**Work required:** For the records below, tally the lines that contain "Hout" and give only that number.

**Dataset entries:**
Lemma init_started m s : in_use m (wd s) -> init 0 false s = Some (Some 0%nat, s).
Proof.
  intros Hu. unfold init_mmc_device. rewrite (cmd_bind _ _ _ _ _ (run_lift _ _ _ _ (in_use_find m _ Hu))). cbn [mret C_ret].
  destruct Hu as (d & c & Hon). destruct s as [w cur o]. cbn [wd curr_device out] in *.
  rewrite (cmd_bind _ _ _ tt (State w cur o)) by done. rewrite (cmd_bind _ _ _ 0 (State w cur o)); [done|].
  apply run_lift. unfold mmc_init, dev, mbind, M_bind. cbn. rewrite (st_lookup _ _ _ _ _ (on_st _ _ _ _ _ _ Hon)). cbn. by rewrite (on_init _ _ _ _ _ _ Hon).
Qed.

(** A memory that differs in the driver's buffer only. *)
Definition same_outside (r r' : mem) : Prop := forall x, x < stack \/ stack + 512 <= x -> ld r' x = ld r x.

Lemma init_again m s : in_use m (wd s) ->
  exists w, init 0 true s = Some (Some 0%nat, State w (curr_device s) (out s)) /\ in_use m w /\ same_outside (ram (wd s)) (ram w).
Proof.
  intros Hu. unfold init_mmc_device. rewrite (cmd_bind _ _ _ _ _ (run_lift _ _ _ _ (in_use_find m _ Hu))). destruct Hu as (d & c & [H Hc Hs Hi Hb Hr Hag Hnu Hhw]). destruct s as [w cur o]. cbn [wd curr_device out] in *.
  assert (wp (set 0 has_init 0;; mmc_init (HO := ops patience) malloc (SdBoot.part_init (map pd_driver drivers)) stack fuel 0) (fun a w' => a = 0 /\ in_use m w' /\ same_outside (ram w) (ram w')) w) as Hw.
  { apply (st_watch no_watch (outside stack 512 (ram w))) in H; [|by intros x Hx]. do 2 wstep. destruct (Hboard m) as [B1 B2 B3 B4].
    pose proof (free_outside stack 512 (ram w)) as Hfree.
    apply (wp_mmc_init (WO := board_works patience Hpat) (card_with m) malloc (SdBoot.part_init (map pd_driver drivers)) stack B1 Hfree (part_init_reads (card_with m) stack _ Hfree (Hdrivers m)) B2 B3 B4 fuel [board_device] 0 _ c w0 _ H);
      [by apply (sd_here Tran)|done|done|done|done|done|].
    intros d' c' w' Hon. split_and!; [done| |exact (st_kept _ _ _ _ _ (on_st _ _ _ _ _ _ Hon))]. exists d', c'. by apply (online_watch _ _ _ _ _ _ _ _ Hon); intros x []. }
  destruct (wp_run _ _ _ Hw) as (a & w' & E & -> & Hu' & Hk). exists w'. split; [|done].
  unfold mbind, M_bind in E. destruct (set 0 has_init 0 w) as [ [u w1]|] eqn:E1; [|done]. cbn in E.
  rewrite (cmd_bind _ _ _ u (State w1 cur o)) by (by apply (run_lift _ (State w cur o))). rewrite (cmd_bind _ _ _ 0 (State w' cur o)) by (by apply (run_lift _ (State w1 cur o))). done.
Qed.

(** ** Sessions *)

Inductive op := Read (addr blk cnt : Z) | Write (addr blk cnt : Z) | Rescan | Dev | Info | List.

Definition words (o : op) : list (list Z) := lit "mmc" ::
  match o with
  | Read a b n => [lit "read"; hex a; hex b; hex n]
  | Write a b n => [lit "write"; hex a; hex b; hex n]
  | Rescan => [lit "rescan"] | Dev => [lit "dev"; lit "0"] | Info => [lit "info"] | List => [lit "list"]
  end.

(** Transfers inside the address space; they may go beyond the end of the card. *)
Definition valid (o : op) : Prop :=
  match o with
  | Read a b n | Write a b n => 0 <= b /\ 0 < n /\ b + n < 2 ^ 32 /\ 0 <= a /\ a + n * 512 < 2 ^ 32
  | _ => True
  end.

Definition result (o : op) : Z :=
  match o with
  | Read _ b n | Write _ b n => if b + n <=? sd_blocks sd then Command.CMD_RET_SUCCESS else Command.CMD_RET_FAILURE
  | _ => Command.CMD_RET_SUCCESS
  end.

(** The blocks that a write beyond the end stores: those of the transfers, of the controller's limit each, before the end. *)
Definition stored_before_end (b : Z) : Z := stored_blocks sd (b_max (host_config board_host)) b.

(** A store of blocks and a memory.  A restart of the card uses the driver's buffer on the stack. *)
Inductive op_spec : op -> mem * mem -> mem * mem -> Prop :=
  | spec_read a b n m r r' : b + n <= sd_blocks sd -> mem_eq r' (wr r a (bytes m (b * 512) (Z.to_nat (n * 512)))) -> op_spec (Read a b n) (m, r) (m, r')
  | spec_beyond a b n m r : sd_blocks sd < b + n -> op_spec (Read a b n) (m, r) (m, r)
  | spec_write a b n m r : b + n <= sd_blocks sd -> op_spec (Write a b n) (m, r) (wr m (b * 512) (bytes r a (Z.to_nat (n * 512))), r)
  | spec_cut a b n m r : sd_blocks sd < b + n -> op_spec (Write a b n) (m, r) (wr m (b * 512) (bytes r a (Z.to_nat (stored_before_end b * 512))), r)
  | spec_restart o m r r' : o = Rescan \/ o = Dev -> same_outside r r' -> op_spec o (m, r) (m, r')
  | spec_show o m r : o = Info \/ o = List -> op_spec o (m, r) (m, r).

Inductive session_spec : list op -> mem * mem -> mem * mem -> Prop :=
  | session_nil x : session_spec [] x x
  | session_cons o l x y z : op_spec o x y -> session_spec l y z -> session_spec (o :: l) x z.

(** The commands one after the other; the results. *)
Fixpoint session (l : list op) (s : state) : option (list Z * state) :=
  match l with
  | [] => Some ([], s)
  | o :: l => '(r, s) ← mmc (words o) s; '(rs, s) ← session l s; Some (r :: rs, s)
  end.

(** The current device is the card's, or none was chosen yet. *)
Definition selectable (s : state) : Prop := curr_device s = 0 \/ (curr_device s < 0 /\ 0 < cur_dev_num (wd s)).
Definition selected (s : state) : state := State (wd s) 0 (out s).

Lemma run_choose k go s : selectable s -> choose_device k go s = go (selected s).
Proof.
  destruct s as [w cur o]. intros [E|[E Hn] ]; cbn [curr_device wd] in *; unfold choose_device, mbind, C_bind, current; cbn.
  - by subst cur.
  - replace (cur <? 0) with true by lia. cbn. replace (0 <? cur_dev_num w) with true by lia. done.
Qed.

(** What one command does. *)
Definition does (o : op) (s : state) (m : mem) : Prop := exists s' m', mmc (words o) s = Some (result o, s') /\ curr_device s' = 0 /\
  in_use m' (wd s') /\ op_spec o (m, ram (wd s)) (m', ram (wd s')).

(** Reading and reporting, after the device was found. *)
Lemma run_report what n cnt s : exists t, report what n cnt s = Some (if n =? cnt then Command.CMD_RET_SUCCESS else Command.CMD_RET_FAILURE, State (wd s) (curr_device s) (out s ++ t)).
Proof. unfold report, mbind, C_bind. by eexists. Qed.

Lemma run_mmc a rest cp s : selectable s -> Command.find_cmd_tbl a (cmd_mmc (HO := ops patience) malloc stack fuel drivers) = Some cp ->
  Z.of_nat (S (length rest)) <= Command.maxargs cp -> mmc (lit "mmc" :: a :: rest) s = Command.cmd cp 0 (a :: rest) (selected s).
Proof.
  intros Hs E Hm. unfold do_mmcops. change ((lit "mmc" :: a :: rest) !! 1%nat) with (Some a). cbn [mbind option_bind]. rewrite E. cbn [tail length].
  replace (Command.maxargs cp <? Z.of_nat (S (length rest))) with false by lia. cbn [Z.eqb Command.CMD_FLAG_REPEAT andb]. by apply run_choose.
Qed.

Lemma does_read a b n s m : selectable s -> in_use m (wd s) -> valid (Read a b n) -> does (Read a b n) s m.
Proof.
  intros Hs Hu (H1 & H2 & H3 & H4 & H5). unfold does, words. erewrite run_mmc; [|exact Hs|reflexivity|done]. cbn [Command.cmd MKENT].
  unfold do_mmc_read. cbn [length Nat.eqb negb arg nth]. rewrite !number_prints by lia.
  rewrite (cmd_bind _ _ _ 0 (selected s)) by done. rewrite (cmd_bind _ _ _ _ _ (init_started m (selected s) Hu)).
  rewrite (cmd_bind _ _ _ tt (State (wd s) 0 (out s ++ announce "read" 0 b n))) by done. set (s1 := State _ 0 _). cbn [result].
  destruct (Z.leb_spec (b + n) (sd_blocks sd)) as [Hin|Hout].
  - destruct (in_use_read patience Hpat (card_with m) stack (Hboard m) (wd s) b n a Hu) as (w' & E & Hu' & Hm'); [by split_and!|].
    rewrite (cmd_bind _ _ _ _ _ (run_lift _ s1 _ _ E)). destruct (run_report "read" n n (State w' (curr_device s1) (out s1))) as [t ->]. rewrite Z.eqb_refl.
    eexists _, m. split_and!; [done|done|done|]. by apply spec_read.
  - rewrite (cmd_bind _ _ _ _ _ (run_lift _ s1 _ _ (in_use_beyond patience Hpat (card_with m) (wd s) b n a Hu ltac:(lia) ltac:(lia) ltac:(cbn; lia)))).
    destruct (run_report "read" 0 n (State (wd s) (curr_device s1) (out s1))) as [t ->]. rewrite (proj2 (Z.eqb_neq 0 n)) by lia.
    eexists _, m. split_and!; [done|done|done|]. by apply spec_beyond.
Qed.

Lemma does_write a b n s m : selectable s -> in_use m (wd s) -> valid (Write a b n) -> does (Write a b n) s m.
Proof.
  intros Hs Hu (H1 & H2 & H3 & H4 & H5).
  unfold does, words. erewrite run_mmc; [|exact Hs|reflexivity|done]. cbn [Command.cmd MKENT].
  unfold do_mmc_write. cbn [length Nat.eqb negb arg nth]. rewrite !number_prints by lia.
  rewrite (cmd_bind _ _ _ 0 (selected s)) by done. rewrite (cmd_bind _ _ _ _ _ (init_started m (selected s) Hu)).
  rewrite (cmd_bind _ _ _ tt (State (wd s) 0 (out s ++ announce "write" 0 b n))) by done. set (s1 := State _ 0 _). unfold unless_protected.
  rewrite (cmd_bind _ _ _ 0 s1) by done. change (0 =? 1) with false. cbn iota.
  cbn [result]. destruct (Z.leb_spec (b + n) (sd_blocks sd)) as [Hin|Hout].
  - destruct (in_use_write patience Hpat sd m malloc stack (map pd_driver drivers) (Hboard m) (wd s) m b n a fuel Hu) as (w' & E & Hram & Hu'); [by split_and!|].
    rewrite (cmd_bind _ _ _ _ _ (run_lift _ s1 _ _ E)). destruct (run_report "written" n n (State w' (curr_device s1) (out s1))) as [t ->]. rewrite Z.eqb_refl.
    eexists _, _. split_and!; [done|done|exact Hu'|]. cbn [wd]. rewrite Hram. by apply spec_write.
  - destruct (in_use_cut patience Hpat sd m malloc stack (map pd_driver drivers) (Hboard m) (wd s) m b n a fuel Hu) as (w' & E & Hram & Hu'); [lia..|].
    rewrite (cmd_bind _ _ _ _ _ (run_lift _ s1 _ _ E)). destruct (run_report "written" 0 n (State w' (curr_device s1) (out s1))) as [t ->].
    rewrite (proj2 (Z.eqb_neq 0 n)) by lia. eexists _, _. split_and!; [done|done|exact Hu'|]. cbn [wd]. rewrite Hram. by apply spec_cut.
Qed.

**Exercise solution:** 2